Searching for an answer to my problem, comp.emulators.ms-windows.wine archives at google throw up a post [1] suggesting looking into tools/specmaker.
Sources checked out from winehq.com CVS as of last week, updated today, have tools/specmaker as an empty directory.
Where might I be able to investigate specmaker?
Is specmaker still viable?
FWIW, my problem is the oft-asked "How do I call functions in a Windows DLL from an ELF process?" I appreciate WineLib is an option, and have run into a number of snarls along that path:
1. I have created a .dll.so to wrap calls to the offending Windows DLL. Calls are made through static function pointers which have been initialised in the .dll.so by calls to GetProcAddress() from what would be the DllMain() function there. I've not managed to get Wine to call that DllMain() function of my .dll.so, other than through a breakpoint in the debugger, and explicitly calling the function at that time. This way, my code runs even returning from calls to the Windows DLL, but mysteriously, no output file is written!
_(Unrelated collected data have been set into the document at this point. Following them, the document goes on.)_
(** * Placement Companion: a shallow embedding of the client handlers and
    edge functions, with the properties stated in the specification.

    The application is a set of React page components (TypeScript) that talk
    to a hosted backend, and two Deno edge functions.  Each handler is
    embedded as a function over the component's state; what a network call
    answers is an argument of the handler. *)

From Stdlib Require Import ZArith Floats Ascii String.
From stdpp Require Import base list strings sorting pretty.

Set Warnings "-register-all".


Local Open Scope Z_scope.

(** ** Calendar days

    [date_practiced] is a Postgres DATE and reaches the client as the text
    YYYY-MM-DD; [new Date().toISOString().split('T')[0]] has the same shape.
    Such a text is represented by its day number (days since the epoch):
    equality of the texts is equality of day numbers, the default
    [Array.prototype.sort] (code-unit order) is the numeric order, and
    [setDate(getDate() - i)] moves back [i] days.  [today] is the date the
    clock gives in UTC; a change of the local offset between the two days
    (daylight saving) is not modelled. *)
Abbreviation Day := Z.

(** [[...new Set(xs)].sort().reverse()]: duplicates dropped, ascending sort,
    reversed.  Which of two equal texts the [Set] keeps cannot be seen once
    the array is sorted. *)
Definition sorted_unique_desc (xs : list Day) : list Day :=
  reverse (merge_sort Z.le (remove_dups xs)).

(** The body of the streak loop, shared by the two copies of it: index [i]
    walks [dates]; the loop breaks at the first date that is not the
    expected one. *)
Fixpoint streak_loop (today : Day) (i : nat) (dates : list Day) : nat :=
  match dates with
  | [] => 0%nat
  | d :: rest =>
      let expected := today - Z.of_nat i in
      if (d =? expected) || ((i =? 0)%nat && (d =? today))
      then S (streak_loop today (S i) rest)
      else 0%nat
  end.

(** ** JavaScript strings

    A string is a sequence of ASCII characters; the white space that [trim]
    and the regular expressions' [\s] strip is the ASCII white space (tab,
    line feed, vertical tab, form feed, carriage return, space). *)
Module Js.

Fixpoint trimStart (s : string) : string :=
  match s with
  | String c rest => if Ascii.is_space c then trimStart rest else s
  | EmptyString => EmptyString
  end.

Definition trimEnd (s : string) : string :=
  String.rev (trimStart (String.rev s)).

Definition trim (s : string) : string := trimEnd (trimStart s).

(** [!s] for a string [s]. *)
Definition falsy (s : string) : bool := bool_decide (s = "").
(** X14.  [save], then [del].  After a [save] under a name the vault did
    not have, [del] of that name leaves the vault file holding the
    storage [save] found: the one it held before, or the empty version-1
    storage when there was no file.  The name has to stand for itself as
    a selector here too. *)
Theorem save_then_del
    (saving deleting : Input) (w : world) (sub sub' name : string)
    (rest rest' : list string) (top profiles : gmap string json) (o : OAuth) :
  normalize_command (command saving) = COMMAND ->
  parseArgs (arguments saving) = sub :: name :: rest ->
  Js.toLowerCase sub = "save" ->
  normalize_command (command deleting) = COMMAND ->
  parseArgs (arguments deleting) = sub' :: name :: rest' ->
  Js.toLowerCase sub' = "del" ->
  name ∉ inherited ->
  live_credential AUTH_PATH w = Some o ->
  access o <> "" -> refresh o <> "" ->
  vault_holds STORAGE_PATH w top profiles ->
  profiles !! name = None ->
  let profiles' :=
    <[name := json_of_profile {| name := name; oauth := o; savedAt := now w |}]> profiles in
  resolve_number name (sort_names localeCompare (map_to_list profiles').*1) = name ->
  exists w1 w2,
    hook saving w = (Ok tt, w1) /\
    hook deleting w1 = (Ok tt, w2) /\
    files w2 !! STORAGE_PATH = Some (Holds (JObj top)) /\
    vault_holds STORAGE_PATH w2 top profiles /\
    auth_sets w2 = auth_sets w.
Proof.
  intros Hc Hargs Hsub Hc' Hargs' Hsub' _ Hlive Ha Hr Hvault Hnone profiles' Hself.
  destruct (vault_holds_members _ _ _ _ Hvault) as [Hv Hp].
  destruct (hook_save_run saving w sub name rest top profiles o
              Hc Hargs Hsub Hlive Ha Hr Hvault) as (w1 & Hsave & Hv1 & Hs1 & _);
    [rewrite Hnone; reflexivity|].
  fold profiles' in Hv1.
  assert (with_profiles (<["profiles" := JObj profiles']> top) (delete name profiles')
          = JObj top) as Hback.
  { unfold with_profiles, profiles'.
    rewrite (delete_insert_id profiles name _ Hnone), insert_insert_eq.
    rewrite (insert_id top "profiles" _ Hp). reflexivity. }
  assert (files
            (with_parts []
               (emit (ShowToast {| message := "Removed profile '" +:+ name +:+ "'";
                                   variant := "success"; duration := None |})
                  (with_file STORAGE_PATH (JObj top)
                     (emit (FileWrite STORAGE_PATH (JObj top))
                        (emit_all (vault_probes STORAGE_PATH w1) w1))))) !! STORAGE_PATH
          = Some (Holds (JObj top))) as Hfile by apply lookup_insert_eq.
  eexists w1, _. split; [exact Hsave|]. split; [|split; [|split]].
  - rewrite (hook_verb deleting w1 sub' (name :: rest') Hc' Hargs'),
      (normalize_action_del sub' Hsub').
    unfold try_catch, run_action.
    rewrite (do_del_run w1 sub' name rest' _ profiles'
               (token_nonempty deleting sub' name rest' Hargs') Hv1).
    cbv zeta. rewrite Hself, Hback. unfold profiles' at 1. rewrite lookup_insert_eq.
    reflexivity.
  - exact Hfile.
  - unfold vault_holds. rewrite Hfile. auto.
  - world_projections. reflexivity.
Qed.

(** *** [list] *)

Lemma rmap_Ok {A B} (f : A -> result B) (g : A -> B) (l : list A) :
  Forall (fun x => f x = Ok (g x)) l -> rmap f l = Ok (g <$> l).
Proof.
  induction 1 as [|x l Hx _ IH]; [reflexivity|].
  simpl. rewrite Hx, IH. reflexivity.
Qed.

Lemma active_of_auth_file (w : world) :
  exists evs,
    try_catch
      (let* auth := readJsonFile AUTH_PATH in
       let* entry := lift (get (Some auth) PROVIDER_ID) in
       if truthy entry then
         let* o := lift (readOpenAiAuthFromAuthFile AUTH_PATH auth) in ret (Some o)
       else ret None)
      (fun _ => ret None) w
    = (Ok (live_credential AUTH_PATH w), emit_all evs w) /\
    Forall is_probe evs.
Proof.
  unfold try_catch, bind, live_credential. rewrite readJsonFile_run.
  destruct (files w !! AUTH_PATH) as [[|auth]|].
  - exists [FileExists AUTH_PATH; FileJson AUTH_PATH].
    rewrite read_auth_as_emit_all. split; [reflexivity|repeat constructor].
  - exists [FileExists AUTH_PATH; FileJson AUTH_PATH].
    rewrite read_auth_as_emit_all. split; [|repeat constructor].
    unfold lift, ret. unfold readOpenAiAuthFromAuthFile.
    destruct (get (Some auth) PROVIDER_ID) as [entry|e]; [|reflexivity].
    cbn [rbind]. destruct (truthy entry); [|reflexivity]. cbn [negb].
    match goal with |- context [rbind ?r ?k] => destruct (rbind r k) end; reflexivity.
  - exists [FileExists AUTH_PATH]. split; [reflexivity|repeat constructor].
Qed.

Lemma loadStorageAndAuth_run (w : world) (top profiles : gmap string json) :
  vault_holds STORAGE_PATH w top profiles ->
  exists evs,
    loadStorageAndAuth STORAGE_PATH AUTH_PATH w
    = (Ok (JObj top, live_credential AUTH_PATH w), emit_all evs w) /\
    Forall is_probe evs.
Proof.
  intros Hvault. unfold loadStorageAndAuth.
  rewrite (bind_Ok _ _ _ _ _ (loadStorage_holds STORAGE_PATH w top profiles Hvault)).
  cbv beta.
  destruct (active_of_auth_file (emit_all (vault_probes STORAGE_PATH w) w)) as (evs & E & F).
  unfold bind at 1. rewrite E. unfold ret. rewrite emit_all_app.
  eexists. split; [reflexivity|].
  apply Forall_app. split; [apply vault_probes_probe|exact F].
Qed.
(** * clean_logs.py: line classifier and file pass

    A shallow embedding of [src/clean_logs.py].  A Python [str] is a
    sequence of Unicode code points, so a line is a [list N]; the delete
    marker [None] of [clean_logger_line] is the [None] of [option].  The two
    library calls the script relies on, the substring test [x in line] and
    [re.sub] for the three patterns the script builds, are embedded as the
    executable functions [contains] and [re_sub].  The files are texts:
    [readlines] and [writelines] say what [clean_file] reads from the one and
    writes to the other. *)

From Stdlib Require Import NArith String Ascii Lia.
From stdpp Require Import list relations.
From Equations Require Import Equations.

Local Open Scope nat_scope.
Local Open Scope list_scope.

(** ** Strings *)

Abbreviation str := (list N).

(** An ASCII literal of the script, as code points. *)
Definition lit (s : string) : str := map N_of_ascii (list_ascii_of_string s).

(** [starts_with p l]: [l[:len(p)] == p]. *)
Fixpoint starts_with (p l : str) : bool :=
  match p, l with
  | [], _ => true
  | _ :: _, [] => false
  | a :: p', b :: l' => N.eqb a b && starts_with p' l'
  end.

(** [contains p l]: Python's [p in l] on strings, a match of [p] at some
    offset of [l]. *)
Fixpoint contains (p l : str) : bool :=
  starts_with p l || match l with [] => false | _ :: l' => contains p l' end.

(** ** The constants of [clean_logger_line] *)

(** The list [emojis], in source order.  Every entry is one code point but
    the sixth, a warning sign followed by the variation selector U+FE0F. *)
Definition emojis : list str :=
  [ [0x1F3AF%N]; [0x2705%N]; [0x1F4CA%N]; [0x1F4CB%N]; [0x1F4ED%N];
    [0x26A0%N; 0xFE0F%N]; [0x274C%N]; [0x1F50D%N]; [0x1F9EA%N]; [0x1F513%N];
    [0x1F4E6%N]; [0x1F511%N]; [0x1F517%N]; [0x1F4C5%N]; [0x1F3E5%N];
    [0x1F3E2%N]; [0x1F331%N]; [0x1F464%N]; [0x1F4C4%N]; [0x1F310%N];
    [0x2795%N] ].

Definition logger_info : str := lit "logger.info".
Definition logger_error : str := lit "logger.error".
Definition logger_warn : str := lit "logger.warn".
Definition triple_eq : str := lit "===".

(** The three quoting delimiters of the patterns: backtick, single quote,
    double quote. *)
Definition backtick : N := 96%N.
Definition squote : N := 39%N.
Definition dquote : N := 34%N.
(** C1.  The calls with session timestamps 0, 10 and 25 on a new recording:
    the first writes a frame with delay 0 and records timestamp 0; that 0
    fails the test [if (lastFrameTimestamp)], so the second call also writes
    a frame with delay 0; the third is then 15 ms after the second and is
    dropped.  The encoder receives the delays 0 and 0, not 0 and 25. *)
Theorem scenario_0_10_25 now1 now2 now3 c1 c2 c3 cl :
  let r0 := Recording_new cl in
  let r1 := addFrame now1 c1 (Num 0) r0 in
  let r2 := addFrame now2 c2 (Num 10) r1 in
  let r3 := addFrame now3 c3 (Num 25) r2 in
  submitted r0 r1 = [mkFrame c1 (Num 0)] ∧
  submitted r1 r2 = [mkFrame c2 (Num 0)] ∧
  submitted r2 r3 = [] ∧
  delays (addFrames [mkCall now1 c1 (Num 0); mkCall now2 c2 (Num 10);
                     mkCall now3 c3 (Num 25)] r0) = [Num 0; Num 0].
Proof. repeat split. Qed.

(** C2.  Two frames written one after the other with timestamps 0 and 10:
    the delay attached to the second is 0, which is neither the difference
    of the timestamps nor at least [MINIMUM_FRAME_DELAY]. *)
Theorem delay_after_timestamp_zero now1 now2 c1 c2 cl :
  let r1 := addFrame now1 c1 (Num 0) (Recording_new cl) in
  let r2 := addFrame now2 c2 (Num 10) r1 in
  lastFrameTimestamp r1 = Num 0 ∧
  lastFrameTimestamp r2 = Num 10 ∧
  submitted r1 r2 = [mkFrame c2 (Num 0)] ∧
  lt (Num 0) (Num MINIMUM_FRAME_DELAY) = true.
Proof. repeat split. Qed.

(** C3.  The first call on a new recording, with the timestamp omitted:
    the frame is written with delay 0 and the local timestamp is recorded,
    but [lastFrameTimestamp] is left [undefined] instead of receiving the
    current time. *)
Theorem first_frame_without_timestamp now c cl :
  let r := addFrame now c Undefined (Recording_new cl) in
  submitted (Recording_new cl) r = [mkFrame c (Num 0)] ∧
  lastFrameLocalTimestamp r = Num now ∧
  lastFrameTimestamp r = Undefined ∧
  lastFrameTimestamp r ≠ Num now.
Proof. repeat split. discriminate. Qed.

(** C4.  A new recording has both timestamps absent, and after its first
    call, made without a timestamp, it has the local timestamp present and
    the session timestamp absent. *)
Theorem timestamps_unpaired_after_cursor_frame now c cl :
  paired (Recording_new (Canvas:=Canvas) cl) = true ∧
  paired (addFrame now c Undefined (Recording_new cl)) = false.
Proof. split; reflexivity. Qed.

(** C5.  Two calls in a row without a timestamp on a new recording: the
    second call, made after a frame has been written, does not project a
    timestamp from the local clock.  Whatever time has passed it writes a
    frame with delay 0 and leaves [lastFrameTimestamp] undefined. *)
Theorem second_frame_without_timestamp now1 now2 c1 c2 cl :
  let r1 := addFrame now1 c1 Undefined (Recording_new cl) in
  let r2 := addFrame now2 c2 Undefined r1 in
  gif_frames (gif r1) = [mkFrame c1 (Num 0)] ∧
  computed_delay now2 Undefined r1 = None ∧
  submitted r1 r2 = [mkFrame c2 (Num 0)] ∧
  lastFrameTimestamp r2 = Undefined.
Proof. repeat split. Qed.


(** C7.  A call whose timestamp repeats the timestamp 0 of the last frame
    (a delay of zero against it) is not dropped: it writes a frame with
    delay 0.  And a timestamp 0 supplied 50 ms after a frame with timestamp
    100 is not dropped as out of order either: it is replaced by the
    projected timestamp 150 and the frame is written with delay 50. *)
Theorem repeated_zero_timestamp_written now1 now2 c1 c2 c3 cl :
  let r1 := addFrame now1 c1 (Num 0) (Recording_new cl) in
  let r2 := addFrame 1000 c1 (Num 100) (Recording_new cl) in
  submitted r1 (addFrame now2 c2 (Num 0) r1) = [mkFrame c2 (Num 0)] ∧
  submitted r2 (addFrame 1050 c3 (Num 0) r2) = [mkFrame c3 (Num 50)] ∧
  lastFrameTimestamp (addFrame 1050 c3 (Num 0) r2) = Num 150.
Proof. repeat split. Qed.

(** C10.  A timestamp of 0 is handled as an omitted one: the two calls
    leave recordings that agree on everything but the falsy value held by
    [lastFrameTimestamp], and no later sequence of calls tells them apart.
    And a recording whose last frame was written with timestamp 0 takes the
    next call as a new recording does: the frame is written with delay 0,
    whatever the timestamp and the time passed. *)
Theorem zero_timestamp_as_omitted now c r calls c0 d0 w0 now' c' ts' :
  alike (addFrame now c (Num 0) r) (addFrame now c Undefined r) ∧
  gif (addFrames calls (addFrame now c (Num 0) r))
    = gif (addFrames calls (addFrame now c Undefined r)) ∧
  (let r0 := write_frame c0 d0 (Num 0) w0 r in
   addFrame now' c' ts' r0 = write_frame c' (Num 0) ts' (Num now') r0 ∧
   submitted r0 (addFrame now' c' ts' r0) = [mkFrame c' (Num 0)]).
Proof.
  assert (alike (addFrame now c (Num 0) r) (addFrame now c Undefined r)) as Ha.
  { rewrite !addFrame_unfold. unfold computed_delay, derive_timestamp. simpl.
    destruct (truthy (lastFrameTimestamp r)).
    - apply alike_refl.
    - unfold alike. simpl. repeat split. by right. }
  split; [exact Ha|]. split.
  - by destruct (alike_addFrames calls _ _ Ha) as [-> _].
  - simpl. rewrite addFrame_falsy by done. split; [done|].
    apply submitted_write_frame.
Qed.

End Scheduler.

(** ** Properties of the service *)

Section ServiceProperties.

Context {Canvas Blob : Type}.
Implicit Types (w : World Canvas Blob) (e : Event Canvas Blob)
  (rec : Recording Canvas) (r : RecordingId) (p : PromiseId).

(** [addFrame] touches the timestamps and the frame list, nothing else. *)
Lemma addFrame_wiring now (c : Canvas) ts rec :
  client (addFrame now c ts rec) = client rec ∧
  mouseCheckInterval (addFrame now c ts rec) = mouseCheckInterval rec ∧
  gif_finished (gif (addFrame now c ts rec)) = gif_finished (gif rec) ∧
  gif_running (gif (addFrame now c ts rec)) = gif_running (gif rec).
Proof.
  unfold addFrame. destruct (truthy _); [destruct (lt _ _)|]; done.
Qed.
2. I occasionally see user32.dll.so barf with a SEGV with the call stack mentioning res_146() deep during the first call to wine_dlopen().
I've also had a look at avifile, mplayer, and xine, to investigate how they do things. Linking avifile/plugins/libwin32/loader/libloader.a to my application means I can run as far as attempting to execute DllMain() on my Windows DLL before I see gut-wrenching a SEGV.
What are other people doing?
-- Kevin.
[1]
FWIW, my problem is the oft-asked "How do I call functions in a Windows DLL from an ELF process?" I appreciate WineLib is an option, and have run into a number of snarls along that path:
Well, see me discussing that with Bill a few days ago on the mailing list archives. Basically you have to make the whole ELF process into a WineLib app, at the moment you can't just call out from a standard linux binary into WineLib. IIRC mplayer does this by copy and pasting some wine code, then hacking it lots, even then that's only for codecs which are extremely simple programs.
The basic problem is that there isn't any good way to initialise WineLib without using the wine loader program at the moment.